Corporate leaders need—and expect—governments to set the direction for positive business action on nature. As was the case for the Paris Agreement on climate change, we need an ambitious, clear and enforceable international agreement on nature. This goal needs to be stated upfront in the Framework to provide a clear rallying call for all stakeholders, including business and finance.

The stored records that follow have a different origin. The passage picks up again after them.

(** ** The blocks of counts *)
Lemma wp_flush_block_list pend held bs : forall q (Q : unit -> QcowFile -> Prop) X,
  Inv pend held q -> NoDup bs.*1 -> (forall t b, (t, b) ∈ bs -> cmap (blocks q) !! t = Some b) ->
  (forall t, modified (blocks q) t -> t ∈ bs.*1) ->
  (forall q', Inv pend held q' -> keeps held q q' -> same_tables q q' -> same_counts q q' -> all_clean (blocks q') -> Q tt q') ->
  wp (in_refcounts (flush_block_list bs)) Q X q.
Proof.
  induction bs as [|[t b] bs IH]; intros q Q X HI Hnd Hin Hmod HQ.
  { apply wp_refcounts_ret, HQ; [done|apply keeps_self|done|done|]. intros i Hi. apply Hmod in Hi. cbn in Hi. set_solver. }
  apply NoDup_cons in Hnd as [Hi Hnd]. fold (fmap (M := list) (@fst nat VecCache)) in Hi, Hnd.
  assert (cmap (blocks q) !! t = Some b) as Hb by (apply Hin; set_solver). cbn [flush_block_list].
  destruct (dirty b) eqn:Hd.
  2:{ apply IH; [done|done|intros k b' Hk; apply Hin; set_solver| |done]. intros k Hk. pose proof (Hmod k Hk) as Hk'.
      cbn in Hk'. apply elem_of_cons in Hk' as [->|]; [|done]. destruct Hk as (t' & Ht' & Hd'). congruence. }
  destruct (rep_block q (inv_rep _ _ _ HI) _ _ Hb) as [Hok Hw]. pose proof Hok as (a & Ha & Hne & _).
  apply wp_refcounts_bind, wp_refcounts_get. cbn beta iota. rewrite Ha, decide_False by done.
  apply wp_refcounts_bind, wp_refcounts_raw, wp_in_raw.
  assert (write_refcount_block a (vec b) = evict_refblock (rtable q) t b) as -> by (unfold evict_refblock; by rewrite Ha).
  apply (wp_evict_block pend held); [done..|]. intros r HI1 Hk1 Hc1 Hs1 _. fold (put_file r q). set (q1 := put_file r q) in *.
  set (c := set_cmap (<[t := mark_clean b]> (cmap (blocks q1))) (blocks q1)).
  apply wp_refcounts_bind, wp_refcounts_modify. fold c. fold (set_blocks c q1).
  destruct Hc1 as (Hv1 & Hr1 & Hav1 & Hl1).
  destruct (inv_block_cache _ _ _ c HI1) as [HI2 Hv2]; [apply HI1| |].
  { intros k. unfold c. cbn. destruct (decide (k = t)) as [->|Hki]; [right|left; by apply lookup_insert_ne].
    split; [done|]. rewrite lookup_insert_eq. intros b' [= <-]. rewrite Hv1. unfold block_view.
    by rewrite (view_cached _ _ _ _ _ _ Hb Hok). }
  assert (keeps held q (set_blocks c q1)) as Hk2 by (apply (keeps_trans held q q1); [done|by split]).
  apply IH; [done|done|..].
  - intros k b' Hk. unfold c. cbn. rewrite lookup_insert_ne by (intros <-; apply Hi, list_elem_of_fmap; by exists (t, b')).
    apply Hin. set_solver.
  - intros k (b' & Hb' & Hd'). unfold c in Hb'. cbn in Hb'. apply lookup_insert_Some in Hb' as [[_ <-]|[Hki Hb']]; [done|].
    pose proof (Hmod k ltac:(by exists b')) as Hk'. cbn in Hk'. apply elem_of_cons in Hk' as [->|]; done.
  - intros q' HI' Hk' Ht' (Hv' & Hr' & Hav' & Hl') Hc'. apply HQ; [done|by apply (keeps_trans held q (set_blocks c q1))|done| |done].
    split_and!; [intros k; by rewrite Hv', Hv2, Hv1|done|done|by rewrite Hl'].
Qed.

Lemma wp_flush_blocks pend held q (Q : unit -> QcowFile -> Prop) X :
  Inv pend held q ->
  (forall q', Inv pend held q' -> keeps held q q' -> same_tables q q' -> same_counts q q' -> all_clean (blocks q') -> Q tt q') ->
  wp (in_refcounts flush_blocks) Q X q.
Proof.
  intros HI HQ. unfold flush_blocks. apply wp_refcounts_bind, wp_refcounts_get. cbn beta iota.
  apply (wp_flush_block_list pend held); [done|apply NoDup_fst_map_to_list|by intros i t ?%elem_of_map_to_list| |done].
  intros i (t & Ht & _). apply list_elem_of_fmap. exists (i, t). split; [done|]. by apply elem_of_map_to_list.
Qed.

(** ** The tables at fixed places *)
Section fixed.
Context (pend held : list Z) (q : QcowFile) (HI : Inv pend held q) (mk : nat -> owner) (base : Z) (n : nat) (Hn : (0 < n)%nat).
Context (Hmk : forall k, Z.of_nat k * size_of_cluster q < 8 * Z.of_nat n -> owns held q (mk k) (base + Z.of_nat k * size_of_cluster q)).
Context (Hw : forall k, writable q (mk k)) (Hdata : forall k i j, mk k <> OData i j) (Hheld : forall k l, mk k <> OHeld l).
Let cs := size_of_cluster q.

(** The last cluster of the table. *)
Lemma fixed_end : 0 <= base < 2 ^ 63 /\ exists stop, base + 8 * Z.of_nat n <= stop <= flen q /\ (cs | stop).
Proof using HI Hn Hmk.
  pose proof (cs_bounds q (inv_geo _ _ _ HI)) as Hcs. fold cs in Hcs, Hmk.
  pose proof (placed_bounds _ _ _ _ _ HI (Hmk 0%nat ltac:(lia))) as (Hd0 & H0 & _ & _ & Hb). split; [lia|].
  set (k := Z.to_nat ((8 * Z.of_nat n - 1) / cs)). pose proof (Z.div_mod (8 * Z.of_nat n - 1) cs). pose proof (Z.mod_pos_bound (8 * Z.of_nat n - 1) cs).
  assert (0 <= (8 * Z.of_nat n - 1) / cs) by (apply Z.div_pos; lia). assert (Z.of_nat k = (8 * Z.of_nat n - 1) / cs) as Hk by (unfold k; lia).
  pose proof (placed_bounds _ _ _ _ _ HI (Hmk k ltac:(rewrite Hk; lia))) as (Hd & _ & Hl & _). fold cs in Hd, Hl.
  exists (base + Z.of_nat k * cs + cs). rewrite Hk in *. split; [lia|]. by apply Z.divide_add_r.
Qed.

Context (bs : list Z) (Hbs : length bs = (8 * n)%nat) (Hok : Forall byte_ok bs) (r : RawFile) (Hwr : wrote base bs (qf_file (raw_file q)) r).

Lemma fixed_other o a x :
  owns held q o a -> ~ (exists k, o = mk k) -> a <= x < a + size_of_cluster q -> fbyte (file r) x = fbyte (img q) x.
Proof using All.
  intros Ho HP Hx. destruct Hwr as (Hb & _). rewrite Hb. rewrite decide_False; [done|]. rewrite Hbs. intros Hin.
  pose proof (cs_bounds q (inv_geo _ _ _ HI)) as Hcs. fold cs in Hcs, Hx, Hmk.
  set (k := Z.to_nat ((x - base) / cs)). pose proof (Z.div_mod (x - base) cs). pose proof (Z.mod_pos_bound (x - base) cs).
  assert (0 <= (x - base) / cs) by (apply Z.div_pos; lia). assert (Z.of_nat k = (x - base) / cs) as Hk by (unfold k; lia).
  assert (owns held q (mk k) (base + Z.of_nat k * cs)) as Hok' by (apply Hmk; rewrite Hk; lia).
  destruct (inv_alloc _ _ _ HI) as [Hdist Hplaced]. destruct (Hplaced _ _ Ho) as (Hda & _), (Hplaced _ _ Hok') as (Hdk & _).
  destruct (decide (a = base + Z.of_nat k * cs)) as [->|Hne]; [apply HP; exists k; by eapply Hdist|].
  pose proof (clusters_apart q (inv_geo _ _ _ HI) _ _ Hda Hdk Hne) as Hap. fold cs in Hap. rewrite Hk in Hap. lia.
Qed.

Lemma fixed_inv : Inv pend held (put_file r q) /\ keeps held q (put_file r q) /\
  (forall t, block_view (put_file r q) t = block_view q t) /\ flen (put_file r q) = flen q.
Proof using All.
  destruct fixed_end as (Hbase & stop & Hstop & Hdiv).
  destruct (wrote_bounded _ _ _ _ _ _ stop HI Hwr Hok) as (Hs & Hal & Hlen & Hbytes); [rewrite Hbs; lia|lia|done|].
  assert (forall o, (exists k, o = mk k) -> writable q o) as HwP by (intros o (k & ->); apply Hw).
  split; [exact (others_inv pend held q r _ HI HwP Hs Hal Hlen Hbytes fixed_other)|]. split; [|split; [|done]].
  - split; try done.
    + exact (others_l2_view pend held q r _ HI HwP fixed_other).
    + intros i j a Ha Hne x Hx. apply (fixed_other (OData i j) a); [done| |done]. intros (k & Hk). by eapply Hdata.
    + intros a [k Hk]%list_elem_of_lookup Hne x Hx. apply (fixed_other (OHeld k) a); [done| |done]. intros (l & Hl). by eapply Hheld.
  - exact (others_block_view pend held q r _ HI HwP fixed_other).
Qed.
End fixed.

(** A table that the file has. *)
Lemma inv_clean_l1 pend held q :
  Inv pend held q ->
  masked (disk_table 8 (length (vec (l1_table q))) (img q) (l1_table_offset (header q))) = vec (l1_table q) ->
  Inv pend held (set_l1_table (mark_clean (l1_table q)) q) /\ keeps held q (set_l1_table (mark_clean (l1_table q)) q).
Proof.
  intros [Hgeo Hraw Hal Hrep Hcnt] Hd. split; [|by split].
  split; [by destruct Hgeo; split|by destruct Hraw; split|by apply (allocation_same held q)| |by apply (counted_same pend q)].
  destruct Hrep as [Hl2 Hpl Hbl Hl1 Hrt Hh]. by split.
Qed.
Lemma inv_clean_rt pend held q :
  Inv pend held q ->
  disk_table 8 (length (vec (rtable q))) (img q) (h_refcount_table_offset (header q)) = vec (rtable q) ->
  Inv pend held (set_rtable (mark_clean (rtable q)) q) /\ keeps held q (set_rtable (mark_clean (rtable q)) q) /\
  (forall t, block_view (set_rtable (mark_clean (rtable q)) q) t = block_view q t).
Proof.
  intros [Hgeo Hraw Hal Hrep Hcnt] Hd. split; [|by split].
  split; [by destruct Hgeo; split|by destruct Hraw; split|by apply (allocation_same held q)| |by apply (counted_same pend q)].
  destruct Hrep as [Hl2 Hpl Hbl Hl1 Hrt Hh]. by split.
Qed.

These are big asks, but the good news is that there is an unprecedented level of engagement with COP15. Hundreds of businesses and financial institutions are planning to attend to show their support to ensure the voice of progressive and ambitious business is heard in the negotiations. By doing so, they send a strong signal to governments that the time for action is now. This should provide country negotiators with the confidence and courage to make ambitious commitments in Montreal.
Outside of the COP process, work is well underway to support companies in taking nature positive action. Leading organisations—such as the Science-Based Target Network, the Taskforce on Nature-Related Financial Disclosures and the Capitals Coalition through its Natural Capital Protocol—are working on methodologies and tools to help and encourage businesses ahead of mandatory requirements. Using some of these resources, Business for Nature has compiled these high-level actions on nature to provide an overview of how companies and finance institutions can Assess, Commit, Transform and Disclose now to help reverse nature loss.
But guidance and voluntary frameworks can only go so far. At COP15, the world needs to take a big and urgent step forward on its nature-positive journey, with governments setting the direction, rules and finish line for game-changing business action. Only then will we be able to achieve the transformative change needed to deliver an equitable, nature-positive and net-zero future for all.